[Provided material — start]

(** * Exam-question image extractor: a shallow embedding and its properties

    The development follows three scripts of the skill
    [exam-question-processor]:
    - [image_text_extractor.py]: class [ImageTextExtractor] with
      [get_image_mime_type], [extract_text_from_image],
      [batch_extract_from_folder] and [_create_summary_report];
    - [extract_images.py]: [natural_sort_key], [extract_text_from_image]
      (the retry loop with back-off), [save_extracted_text] and
      [process_images_folder];
    - [join_questions.py]: [natural_sort_key], [extract_text_content], the
      number of a question and [create_separate_clean_files].

    Conventions of the embedding.
    - A Python [str] is a [string]; a character is its code point, and the
      model covers code points below 256.
    - Python integers are [Z].
    - The remote service and the file system of the input folder are an
      explicit [World]: what a read or a request answers is a function of the
      job, the model and the attempt.
    - The output folder is a finite map from file names to file contents;
      every read, request, pause and file write is recorded in a log.
    - A text file is written on POSIX, character by character, and read back
      with universal newlines.
    - A Python exception that leaves a function is the [Raised] outcome.
    - Python is at version 3.11 or later with [sys.int_max_str_digits] at
      its default: [int] refuses a string of more than 4300 digits.  The
      integers that [str] and the f-strings render (positions, round
      numbers, the token counts of a parsed body and their total) are taken
      to have no more, so that rendering them does not raise.
    - Of a JSON body the model keeps the values the clients read, each as the
      service's schema types it, or [null], or missing where the client reads
      it with [.get].
    - Paths are POSIX paths.  The files of the output folder can be opened
      and written: [open] in write mode and [write] of a string do not
      raise.  [extract_images.py] and [join_questions.py] make their output
      folder with its parents, and are taken to succeed in it; the batch of
      [image_text_extractor.py] makes its own without them, which [folder]
      keeps.  What the scripts print is left out.
    - Floats are left out: the temperature of a request, the rendering of
      the success rate (the report keeps the two integers it divides), and
      the configured delay between two images, of which [delay] keeps what
      [time.sleep] does with it.
    - [requests] is taken at a version where [response.json()] raises
      [requests.exceptions.JSONDecodeError], a [RequestException]. *)

From Stdlib Require Import ZArith List String Ascii Lia.
From Stdlib Require Import DecimalString DecimalPos.
From stdpp Require Import base gmap strings list.

Open Scope string_scope.
Open Scope list_scope.
Open Scope Z_scope.

(** ** Python strings *)

Module PyStr.

Definition code (c : ascii) : N := N_of_ascii c.

(** [\d] of the [re] module, on code points below 256: the ten ASCII
    digits. *)
Definition re_digit (c : ascii) : bool :=
  ((48 <=? code c) && (code c <=? 57))%N.

(** [str.isdigit] on one character: the ASCII digits and the three
    superscript digits of Latin-1 (U+00B2, U+00B3, U+00B9). *)
Definition isdigit_char (c : ascii) : bool :=
  re_digit c || (code c =? 178)%N || (code c =? 179)%N || (code c =? 185)%N.

Fixpoint all_chars (f : ascii -> bool) (s : string) : bool :=
  match s with
  | EmptyString => true
  | String c s' => f c && all_chars f s'
  end.

(** [s.isdigit()]: at least one character, all of them digits. *)
Definition isdigit (s : string) : bool :=
  match s with
  | EmptyString => false
  | _ => all_chars isdigit_char s
  end.

(** [str.lower] on one code point below 256: A-Z, and the Latin-1 capitals
    U+00C0..U+00DE except the multiplication sign U+00D7. *)
Definition lower_char (c : ascii) : ascii :=
  let n := code c in
  if ((65 <=? n) && (n <=? 90))%N then ascii_of_N (n + 32)
  else if ((192 <=? n) && (n <=? 222) && negb (n =? 215))%N
       then ascii_of_N (n + 32)
       else c.

Fixpoint lower (s : string) : string :=
  match s with
  | EmptyString => EmptyString
  | String c s' => String (lower_char c) (lower s')
  end.

(** [s.split(sep)] for a one-character separator. *)
Fixpoint split (sep : ascii) (s : string) : list string :=
  match s with
  | EmptyString => [EmptyString]
  | String c s' =>
      if Ascii.eqb c sep then EmptyString :: split sep s'
      else match split sep s' with
           | h :: t => String c h :: t
           | [] => [String c EmptyString]
           end
  end.

(** [s.rfind(c)]: the last index of [c], or [None] for Python's [-1]. *)
Fixpoint rfind (ch : ascii) (s : string) : option nat :=
  match s with
  | EmptyString => None
  | String c s' =>
      match rfind ch s' with
      | Some i => Some (S i)
      | None => if Ascii.eqb c ch then Some O else None
      end
  end.

(** [s[:i]] and [s[i:]] for [0 <= i]. *)
Fixpoint take (i : nat) (s : string) : string :=
  match i, s with
  | S i', String c s' => String c (take i' s')
  | _, _ => EmptyString
  end.

Fixpoint drop (i : nat) (s : string) : string :=
  match i, s with
  | S i', String _ s' => drop i' s'
  | _, _ => s
  end.

(** [s1 < s2] on strings: lexicographic on code points. *)
Definition ltb (s1 s2 : string) : bool :=
  match String.compare s1 s2 with Lt => true | _ => false end.

(** [int(s)] for a string of decimal digits; [None] is Python's
    [ValueError].  Of the characters [isdigit] accepts, [int] reads the
    ASCII digits only, and it refuses more than [int_max_str_digits] of
    them, leading zeros included. *)
Definition int_max_str_digits : Z := 4300.

Fixpoint int_digits (acc : Z) (s : string) : option Z :=
  match s with
  | EmptyString => Some acc
  | String c s' =>
      if re_digit c
      then int_digits (10 * acc + (Z.of_N (code c) - 48)) s'
      else None
  end.

Definition int (s : string) : option Z :=
  match s with
  | EmptyString => None
  | _ =>
      if int_max_str_digits <? Z.of_nat (String.length s) then None
      else int_digits 0 s
  end.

[Provided material — finish]

This exercise calls for the lines from the one holding "if int_max_str_digits <?" through the end of the entries, transcribed exactly and with nothing more.

      if int_max_str_digits <? Z.of_nat (String.length s) then None
      else int_digits 0 s
  end.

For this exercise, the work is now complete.